En medio del panóptico digital la desinformación lleva aparejada la irradiación del miedo; al tiempo que éste surge como una emoción pulsiva que resguarda a los individuos respecto al desconcierto y la tergiversación semántica. Tal vez la pandemia del Covid-19 es la expresión más acabada de esas tendencias que hicieron de la desinfodemia una realidad construida para vulnerar las libertades y los derechos humanos.

Sentimientos, expectativas y desesperación se conjugan en el miedo; al tiempo que en él se evidencia lo que es importante y urgente para los individuos. El mismo rumbo que toma una sociedad tiene como indicador al miedo. De él no escapan ni pobres, ni ricos, sino que se arraiga en los distintos estratos sociales haciendo de las diferencias una cuestión de matiz en cuanto al origen de los miedos.

El miedo lleva a las sociedades a una situación defensiva. Como parte de la austeridad fiscal no existe más un Estado de bienestar o un Estado desarrollista que propicien el ascenso social, sino que la exclusión y la pauperización se entronizan como parte de la sensación permanente de crisis y marginación. La paradoja consiste en que la obsesión del éxito se enfrenta al miedo por no contar con las condiciones para alcanzar un propósito en esencia cancelado. Pero aquel que es asumido como perdedor no lo es por las asimetrías y desigualdades del sistema mismo, sino por decisiones individuales y los méritos.

El mismo amor y la intimidad se tornan incapaces de extinguir el miedo, pues los individuos no cuentan con las certezas respecto a los afectos del otro, sumándose ello a la sensación de vulnerabilidad. Todo vínculo, todo compromiso, también causa miedo, aunque los individuos tiendan a relacionarse íntimamente por el miedo a la soledad y a la misma libertad.

El miedo lo siente también quien logró ascender en la escala social. Al estar constantemente bajo observación y sujeto al cumplimiento de expectativas, ese individuo cae en una especie de psicosis que lo torna insaciable y, a la vez, inseguro. Se impone entonces una narrativa cuantitativista que succiona toda posibilidad de realización interior. El afán de prestigio social y la falaz cultura del éxito raptan a las clases medias y torna a éstas inseguras y vulnerables ante la posibilidad de perder lo logrado y de socavar todo indicio de referencia. Entonces se conjuga el individualismo hedonista con el fundamentalismo de mercado y la obsesión por el rendimiento. Como resultado de ello, se siembra la desconfianza de unos hacia otros, y ello se justifica con el afán de competencia. A su vez, se desconfía del Estado como principal mecanismo de organización social para estimular y conducir el cambio social y para brindar mínimas seguridades.

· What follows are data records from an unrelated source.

Definition normal_row (row i : Z) (h : nsr_hop_info_t) (anns : list nsr_hop_annotation_t) : list draw :=
  Print row 4 (pad_left 2 (fmt_lld i))
  :: if sent h =? 0 then [Print row 9 (str "-")]
     else
       status_draws row h
       ++ [Print row 44 (pad_left 4 (fmt_u64 (sent h)) ++ str "  " ++ pad_left 4 (fmt_u64 (recv h)) ++ str "  "
                         ++ pad_left 3 (fmt_f0 (loss_percent h)) ++ str "%")]
       ++ match annotation_for i anns with Some a => [Print row 56 (an_text a)] | None => [] end.

Fixpoint normal_rows (i : Z) (hs : list nsr_hop_info_t) (anns : list nsr_hop_annotation_t) (sc : screen)
    : list draw :=
  match hs with
  | [] => []
  | h :: hs' =>
      if max_y sc - 3 <=? 7 + i then [] else normal_row (7 + i) i h anns ++ normal_rows (i + 1) hs' anns sc
  end.

Definition dashboard (t : nsr_tui_state_t) (interval : Z) (sc : screen) : list draw :=
  let y := Z.quot (max_y sc - 10) 2 in
  let x := Z.quot (max_x sc - 50) 2 in
  blank_rows y x 10 50 ++ draw_box sc y x 10 50 (Some (str "SETTINGS DASHBOARD"))
  ++ styled [A_BOLD] [Print (y + 2) (x + 2) (str "Tracer Settings:")]
  ++ [Print (y + 4) (x + 2) (str "[j/k] Minimum Round Duration (-i): " ++ fmt_d interval ++ str " ms");
      Print (y + 6) (x + 2) (str "Press " ++ key_hint t "d" "] to close")].

(** ** The grid *)

(** One drawn node: its index and itself, where it is and whether the cursor is on
    it. *)
Record grid_cell := mk_cell {
  gc_index : nat;
  gc_node : nsr_topology_node_t;
  gc_y : Z;
  gc_x : Z;
  gc_cursor : bool;
}.

(** The loop over the nodes; [i] is the index of the first node of the list, [idx]
    the number of active nodes passed. *)
Fixpoint grid_cells (i : nat) (ns : list nsr_topology_node_t) (idx total cols cursor scroll avail : Z)
    : list grid_cell :=
  match ns with
  | [] => []
  | n :: ns' =>
      if total <=? idx then []
      else if negb (n_active n) then grid_cells (S i) ns' idx total cols cursor scroll avail
      else
        let row := Z.quot idx cols in
        let col := Z.rem idx cols in
        let rest := grid_cells (S i) ns' (idx + 1) total cols cursor scroll avail in
        if (row <? scroll) || (scroll + avail <=? row) then rest
        else mk_cell i n (2 + (row - scroll)) (2 + col * 14) (idx =? cursor) :: rest
  end.

Definition cell_draws (c : grid_cell) : list draw :=
  styled [COLOR_PAIR (if gc_cursor c then CP_HIGHLIGHT else health_pair_for_node (gc_node c))]
    (Print (gc_y c) (gc_x c) (take 13 (pad_right 12 (n_addr (gc_node c))))
     :: if n_control_plane (gc_node c) then [AddCh (gc_y c) (gc_x c + 12) (Glyph "*")] else []).

(** The node at a position among the active ones, with its index. *)
Fixpoint visual_node (i : nat) (ns : list nsr_topology_node_t) (idx index : Z)
    : option (nat * nsr_topology_node_t) :=
  match ns with
  | [] => None
  | n :: ns' =>
      if negb (n_active n) then visual_node (S i) ns' idx index
      else if idx =? index then Some (i, n) else visual_node (S i) ns' (idx + 1) index
  end.

Definition node_by_visual_index (topo : nsr_topology_state_t) (index : Z) : option (nat * nsr_topology_node_t) :=
  visual_node 0 (nodes topo) 0 index.

(** Columns of the grid for a screen width. *)
Definition grid_cols (width : Z) : Z :=
  let cols := Z.quot width 14 in if cols <? 1 then 1 else cols.

(** ** The tree *)

(** The bytes of the box-drawing pieces (UTF-8). *)
Definition tree_bar : cstr := [chr 226; chr 148; chr 130] ++ str "  ".
Definition tree_last : cstr := [chr 226; chr 148; chr 148; chr 226; chr 148; chr 128; chr 226; chr 148; chr 128] ++ str " ".
Definition tree_tee : cstr := [chr 226; chr 148; chr 156; chr 226; chr 148; chr 128; chr 226; chr 148; chr 128] ++ str " ".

La explotación se conjuga con la exclusión social, los bajos salarios y los empleos reemplazables, haciendo de la pauperización una condición perpetua en amplias masas marginales. Pero no todo concluye en el mundo laboral y sus contradicciones, sino que el ser humano amplía sus abismos al no contar con lealtades duraderas y al mostrarse incapaz de relacionarse con el otro, de disfrutar los momentos y detalles, hasta llegar a un estado vegetativo que lo reduce a existir como autómata y lo imposibilita para vivir. De ahí que el miedo se explique y tenga su origen en la obsesión por la optimización y las expectativas que el individuo se fragua para consigo mismo.

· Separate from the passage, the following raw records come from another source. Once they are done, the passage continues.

(* ===== verification/TuiColors.v ===== *)
(** * Attributes and colours on the screen (src/ui/tui.c, src/plugin/plugin.c)

    [nsr_tui_init] defines the colour pairs; frames switch attributes on and off
    around what they draw.  [attrs_after] follows the attributes that are on through
    the calls of a frame: a frame uses defined pairs only and switches off, in the
    opposite order, exactly what it has switched on, whatever the plugins have sent
    to be drawn in it. *)

From S2P Require Import Prelude CFloat JsonScan JsonDoc Telemetry Topology PluginConfig RpcConn PluginHost Draw TuiState PluginRender PluginMgr TreeOrder TuiView.

(** ** The pairs *)

(** The colours of curses; [-1] is the default of the terminal. *)
Inductive color :=
| COLOR_CYAN | COLOR_GREEN | COLOR_YELLOW | COLOR_RED | COLOR_MAGENTA | COLOR_BLUE | COLOR_WHITE
| COLOR_DEFAULT.

#[export] Instance color_eq_dec : EqDecision color.
Proof. solve_decision. Defined.

Record color_pair := mk_pair {
  cp_number : Z;
  cp_foreground : color;
  cp_background : color;
}.

(** The calls of [init_pair]. *)
Definition nsr_tui_init : list color_pair :=
  [mk_pair CP_ACCENT COLOR_CYAN COLOR_DEFAULT;
   mk_pair CP_HEALTH_GOOD COLOR_GREEN COLOR_DEFAULT;
   mk_pair CP_HEALTH_DEGRADED COLOR_YELLOW COLOR_DEFAULT;
   mk_pair CP_HEALTH_POOR COLOR_RED COLOR_DEFAULT;
   mk_pair CP_HEALTH_CRITICAL COLOR_RED COLOR_DEFAULT;
   mk_pair CP_HEALTH_UNREACHABLE COLOR_MAGENTA COLOR_DEFAULT;
   mk_pair CP_CTRL_PLANE COLOR_BLUE COLOR_DEFAULT;
   mk_pair CP_HIGHLIGHT COLOR_WHITE COLOR_BLUE].

Definition pair_of (n : Z) : option color_pair := List.find (fun p => cp_number p =? n) nsr_tui_init.

(** A pair that was not defined must not be used. *)
Definition defined_attr (a : attribute) : bool :=
  match a with
  | COLOR_PAIR n => match pair_of n with Some _ => true | None => false end
  | _ => true
  end.

(** ** What is switched on *)

(** The groups of attributes that are on after the calls, the last one first; [None]
    when an undefined pair is used or something is switched off that is not the last
    group that was switched on. *)
Fixpoint attrs_after (ds : list draw) (on : list (list attribute)) : option (list (list attribute)) :=
  match ds with
  | [] => Some on
  | AttrOn a :: ds' => if forallb defined_attr a then attrs_after ds' (a :: on) else None
  | AttrOff a :: ds' =>
      match on with
      | b :: on' => if bool_decide (a = b) then attrs_after ds' on' else None
      | [] => None
      end
  | _ :: ds' => attrs_after ds' on
  end.

Definition well_styled (ds : list draw) : Prop := forall on, attrs_after ds on = Some on.

Lemma attrs_after_app ds ds' on : attrs_after (ds ++ ds') on = (on' ← attrs_after ds on; attrs_after ds' on').
Proof.
  revert on. induction ds as [|d ds IH]; intros on; [done|]. destruct d; cbn [app attrs_after]; try apply IH.
  - split_if; [apply IH|done].
  - destruct on; [done|]. split_if; [apply IH|done].
Qed.

Lemma ws_nil : well_styled [].
Proof. done. Qed.

Lemma ws_app ds ds' : well_styled ds -> well_styled ds' -> well_styled (ds ++ ds').
Proof. intros H1 H2 on. rewrite attrs_after_app, H1. apply H2. Qed.

Lemma ws_cons d ds : well_styled [d] -> well_styled ds -> well_styled (d :: ds).
Proof. apply (ws_app [d]). Qed.

Lemma ws_styled a ds : forallb defined_attr a = true -> well_styled ds -> well_styled (styled a ds).
Proof.
  intros Ha Hd on. unfold styled. cbn [app attrs_after]. rewrite Ha, attrs_after_app, Hd. cbn.
  by rewrite bool_decide_eq_true_2.
Qed.

Lemma ws_concat dss : Forall well_styled dss -> well_styled (concat dss).
Proof. induction 1; [apply ws_nil|by apply ws_app]. Qed.

Lemma ws_concat_map {A} (f : A -> list draw) l : (forall x, well_styled (f x)) -> well_styled (concat (map f l)).
Proof. intros Hf. by apply ws_concat, Forall_map, Forall_true. Qed.

Lemma ws_if (b : bool) ds ds' : well_styled ds -> well_styled ds' -> well_styled (if b then ds else ds').
Proof. by destruct b. Qed.

Create HintDb styling.

(** Splits a list of calls; single calls other than of attributes are settled by
    evaluation. *)
Ltac styling :=
  repeat lazymatch goal with
    | |- well_styled [] => apply ws_nil
    | |- well_styled (styled _ _) => apply ws_styled; [try reflexivity|]
    | |- well_styled (_ ++ _) => apply ws_app
    | |- well_styled (_ :: _) => apply ws_cons; [by intros ?on|]
    | |- well_styled (if _ then _ else _) => apply ws_if
    | |- well_styled (match ?x with _ => _ end) => destruct x
    | |- well_styled (concat (map _ _)) => apply ws_concat_map; intros ?x
    | |- well_styled _ => solve [auto with styling]
    end.

(** ** The pieces of a frame *)

Lemma blank_rows_ws y x h w : well_styled (blank_rows y x h w).
Proof. unfold blank_rows. induction (seqZ 0 h); [apply ws_nil|]. cbn [map]. by styling. Qed.

Lemma clipped_ws sc y x w text : well_styled (tui_print_clipped sc y x w text).
Proof. unfold tui_print_clipped. styling. Qed.

Lemma box_ws sc y x h w title : well_styled (draw_box sc y x h w title).
Proof.
  unfold draw_box. apply ws_if; [apply ws_nil|]. apply ws_if; [apply ws_nil|].
  set (h' := if _ <=? y + h then _ else _). set (w' := if _ <=? x + w then _ else _). clearbody h' w'.
  rewrite app_assoc. refine (ws_styled [COLOR_PAIR CP_ACCENT] (_ :: _ :: _ :: _ :: _ :: _ :: _ :: _ :: _) eq_refl _).
  do 8 (apply ws_cons; [by intros on|]). destruct title as [t|]; [|apply ws_nil].
  apply (ws_styled [A_BOLD]); [done|apply clipped_ws].
Qed.

#[export] Hint Resolve blank_rows_ws clipped_ws box_ws : styling.

Lemma health_pair_defined n : forallb defined_attr [COLOR_PAIR (health_pair_for_node n)] = true.
Proof. unfold health_pair_for_node. by repeat split_if. Qed.

Lemma shade_defined (b : bool) n : forallb defined_attr [COLOR_PAIR (if b then CP_HIGHLIGHT else health_pair_for_node n)] = true.
Proof. destruct b; [done|apply health_pair_defined]. Qed.

Lemma footer_ws t es sc : well_styled (draw_footer t es sc).
Proof. unfold draw_footer. styling; apply clipped_ws. Qed.

Lemma notice_ws t sc now : well_styled (draw_notice t sc now).1.
Proof. unfold draw_notice. split_if; [apply ws_nil|]. cbn [fst]. styling. Qed.

Lemma head_ws sc title frz : well_styled (view_head sc title frz).
Proof. unfold view_head, title_bar, frozen_mark. styling. Qed.

#[export] Hint Resolve footer_ws notice_ws head_ws health_pair_defined shade_defined : styling.

(** ** The views *)

Lemma status_ws row h : well_styled (status_draws row h).
Proof. unfold status_draws. cbn zeta. styling. Qed.

#[export] Hint Resolve status_ws : styling.

Lemma normal_rows_ws i hs anns sc : well_styled (normal_rows i hs anns sc).
Proof.
  revert i. induction hs as [|h hs IH]; intros i; cbn [normal_rows]; [apply ws_nil|].
  apply ws_if; [apply ws_nil|]. apply ws_app; [|apply IH]. unfold normal_row. styling.
Qed.

Lemma dashboard_ws t interval sc : well_styled (dashboard t interval sc).
Proof. unfold dashboard. styling. Qed.

Lemma cell_ws c : well_styled (cell_draws c).
Proof. unfold cell_draws. styling. apply shade_defined. Qed.

Lemma node_line_ws sc y n is_last is_cursor anns hs : well_styled (node_line_draws sc y n is_last is_cursor anns hs).
Proof. unfold node_line_draws. styling. apply shade_defined. Qed.

#[export] Hint Resolve normal_rows_ws dashboard_ws cell_ws node_line_ws : styling.

Lemma tree_lines_ws topo sc cursor scroll avail anns hs ls line idx :
  well_styled (draw_tree_lines topo sc cursor scroll avail anns hs ls line idx).
Proof.
  revert line idx. induction ls as [|l ls IH]; intros line idx; cbn [draw_tree_lines]; [apply ws_nil|].
  destruct l; (apply ws_app; [|apply IH]); styling.
Qed.

#[export] Hint Resolve tree_lines_ws : styling.

Lemma no_nodes_ws : well_styled no_nodes.
Proof. unfold no_nodes. styling. Qed.

#[export] Hint Resolve no_nodes_ws : styling.

Section Frames.
  Context {M : Type} `{PluginManager M} (uptime_text : Z -> Z -> option (option cstr)).
  Context (panels_ws : forall (m : M) tui topo y x h w sh sw, well_styled (vt_render m tui topo y x h w sh sw).1).

Lemma tools_rows_ws (m : M) y x avail cursor scroll count : well_styled (tools_rows m y x avail cursor scroll count).
Proof. unfold tools_rows. styling. Qed.

Lemma description_ws (m : M) y x h cursor count : well_styled (tools_description m y x h cursor count).
Proof. unfold tools_description. styling. Qed.

Lemma plugin_panels_ws t topo sc (m : M) : well_styled (plugin_panels t topo sc m).1.
Proof. apply panels_ws. Qed.

Lemma frame_ws t tel topo tree sc now now_ns (m : M) :
  well_styled (nsr_tui_render uptime_text t tel topo tree sc now now_ns m).1.1.1.
Proof.
  unfold nsr_tui_render. split_if; [cbn [fst]; unfold frozen_mark; styling|].
  set (r := match current_mode t with NSR_UI_NORMAL => _ | _ => _ end).
  assert (Hr : well_styled r.1.1.1).
  { unfold r. destruct (current_mode t).
    - unfold render_normal. destruct (vt_render_hops m _ _ _) as [anns m1]. pose proof (plugin_panels_ws t topo sc m1) as Hp.
      destruct (plugin_panels t topo sc m1) as [ps m2]. cbn [fst] in *. styling.
    - unfold render_grid. set (t' := with_grid t _ _). pose proof (plugin_panels_ws t' topo sc m) as Hp.
      destruct (plugin_panels t' topo sc m) as [ps m2]. cbn [fst] in *. styling.
    - unfold render_tree. destruct (if 1 <? _ then _ else _) as [anns m1]. set (t' := with_tree t _ _).
      pose proof (plugin_panels_ws t' topo sc m1) as Hp. destruct (plugin_panels t' topo sc m1) as [ps m2]. cbn [fst] in *. styling.
    - unfold render_tools. cbn [fst]. pose proof tools_rows_ws. pose proof description_ws. styling. }
  destruct r as [[[ds t1] tree1] m1]. cbn [fst] in Hr. pose proof (notice_ws t1 sc now) as Hn.
  destruct (draw_notice t1 sc now) as [notice t2]. cbn [fst] in *. styling.
Qed.

End Frames.

(** ** What plugins draw *)

Lemma color_defined name : color_for_name name = 0 \/ forallb defined_attr [COLOR_PAIR (color_for_name name)] = true.
Proof. unfold color_for_name. repeat (split_if; [by right|]). by left. Qed.

Lemma draw_text_ws y x name text : well_styled (draw_text y x (color_for_name name) text).
Proof.
  unfold draw_text. destruct (color_defined name) as [->|Hd]; [by intros on|]. split_if; [styling|].
  apply (ws_styled [COLOR_PAIR (color_for_name name)] [Print y x text]); [done|styling].
Qed.

Lemma response_ws json y x : well_styled (draw_render_response json y x).
Proof.
  unfold draw_render_response. destruct (nsr_json_obj_get json _) as [[result l]|]; [|styling].
  destruct (nsr_json_obj_get result _) as [[lines l2]|]; styling. unfold draw_elem. cbn zeta.
  apply ws_if; [apply draw_text_ws|styling].
Qed.

Lemma panel_frame_ws p pair : forallb defined_attr [COLOR_PAIR pair] = true -> well_styled (panel_frame p pair).
Proof.
  intros Hd. destruct p as [py px ph pw]. unfold panel_frame. apply ws_app; [apply blank_rows_ws|].
  apply (ws_styled [COLOR_PAIR pair] [_; _; _; _; _; _; _; _]); [done|styling].
Qed.

Lemma place_panel_ws name modal m_w m_h y x h w sh sw : well_styled (place_panel name modal m_w m_h y x h w sh sw).2.
Proof. unfold place_panel. repeat split_if; cbn [snd]; [by apply panel_frame_ws..|styling]. Qed.

Lemma render_active_ws mode focus topo y x h w sh sw e o : well_styled (render_active mode focus topo y x h w sh sw e o).1.1.
Proof.
  unfold render_active. destruct (modal_request _) as [[modal m_w] m_h].
  pose proof (place_panel_ws (e_name (with_modal e modal)) modal m_w m_h y x h w sh sw) as Hp.
  destruct (place_panel _ _ _ _ _ _ _ _ _ _) as [p frame]. cbn [snd] in Hp.
  destruct (plugin_drain_response _ 5 o) as [[b e1] o1]. destruct (request_render _ _ _ _ _ _) as [e2 o2]. cbn [fst].
  apply ws_app; [done|]. destruct (last_render_resp (with_modal e modal)); [apply ws_nil|apply response_ws].
Qed.

Lemma plugins_render_ws mode focus topo y x h w sh sw es o :
  well_styled (nsr_plugins_render mode focus topo y x h w sh sw es o).1.1.
Proof.
  revert o. induction es as [|e es IH]; intros o; cbn [nsr_plugins_render]; [apply ws_nil|].
  destruct (plugin_check_alive e o) as [e1 o1].
  assert (Ha : well_styled (if active e1 then render_active mode focus topo y x h w sh sw e1 o1 else ([], e1, o1)).1.1)
    by (split_if; [apply render_active_ws|apply ws_nil]).
  destruct (if active e1 then _ else _) as [[d1 e2] o2]. specialize (IH o2).
  destruct (nsr_plugins_render _ _ _ _ _ _ _ _ _ es o2) as [[d2 es2] o3]. by apply ws_app.
Qed.

Lemma manager_panels_ws (m : nsr_plugin_manager) tui topo y x h w sh sw : well_styled (vt_render m tui topo y x h w sh sw).1.
Proof.
  cbn [vt_render nsr_plugin_manager_vtable]. unfold plugin_mgr_render.
  pose proof (plugins_render_ws (current_mode tui) (focused_node_id tui) topo y x h w sh sw (entries (pm_registry m)) (pm_os m)) as Hr.
  by destruct (nsr_plugins_render _ _ _ _ _ _ _ _ _ _ _) as [[ds es] o].
Qed.

(** C32: frames leave no attribute behind.  Whatever the state of the interface, the
    telemetry, the graph and the size of the screen, and whatever text, valid or not,
    the plugins have sent for their panels: a frame switches on attributes of colour
    pairs only that [nsr_tui_init] has defined, every group of attributes is switched
    off before the one around it, and none is on at the end of the frame. *)
Theorem frames_are_well_styled uptime_text t tel topo tree sc now now_ns (m : nsr_plugin_manager) :
  attrs_after (nsr_tui_render uptime_text t tel topo tree sc now now_ns m).1.1.1 [] = Some [].
Proof. apply frame_ws. intros. apply manager_panels_ws. Qed.

(** The colour that a plugin gets for a name. *)
Definition shown_color (name : cstr) : option color := cp_foreground <$> pair_of (color_for_name name).

(** The names a plugin may give to a text and the colours it gets: three of them are
    shown in the colour of another name, because the numbers were given out without
    the second red of the health classes. *)
Theorem plugin_colors_are_shifted :
  map shown_color (map str ["cyan"; "green"; "yellow"; "red"; "magenta"; "blue"; "white"; "highlight"]%string)
  = map Some [COLOR_CYAN; COLOR_GREEN; COLOR_YELLOW; COLOR_RED; COLOR_RED; COLOR_MAGENTA; COLOR_BLUE; COLOR_WHITE].
Proof. reflexivity. Qed.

La fragmentación social convive con la heterogeneidad étnica, pero lo que creemos que es un miedo al otro –al migrante– es, en realidad, un miedo al nosotros y a la pérdida de referentes identitarios.

En este escenario, cabe preguntarnos: ¿Cómo convivir con el miedo? ¿Cómo atemperarlo o suprimirlo? ¿Cómo contener o revertir sus efectos negativos? Es necesario cambiar las formas en que nos relacionamos y organizamos en sociedades y, en esa lógica, solo el sentido de esperanza puede ayudar a individuos y sociedades a escapar de la vorágine del miedo permanente.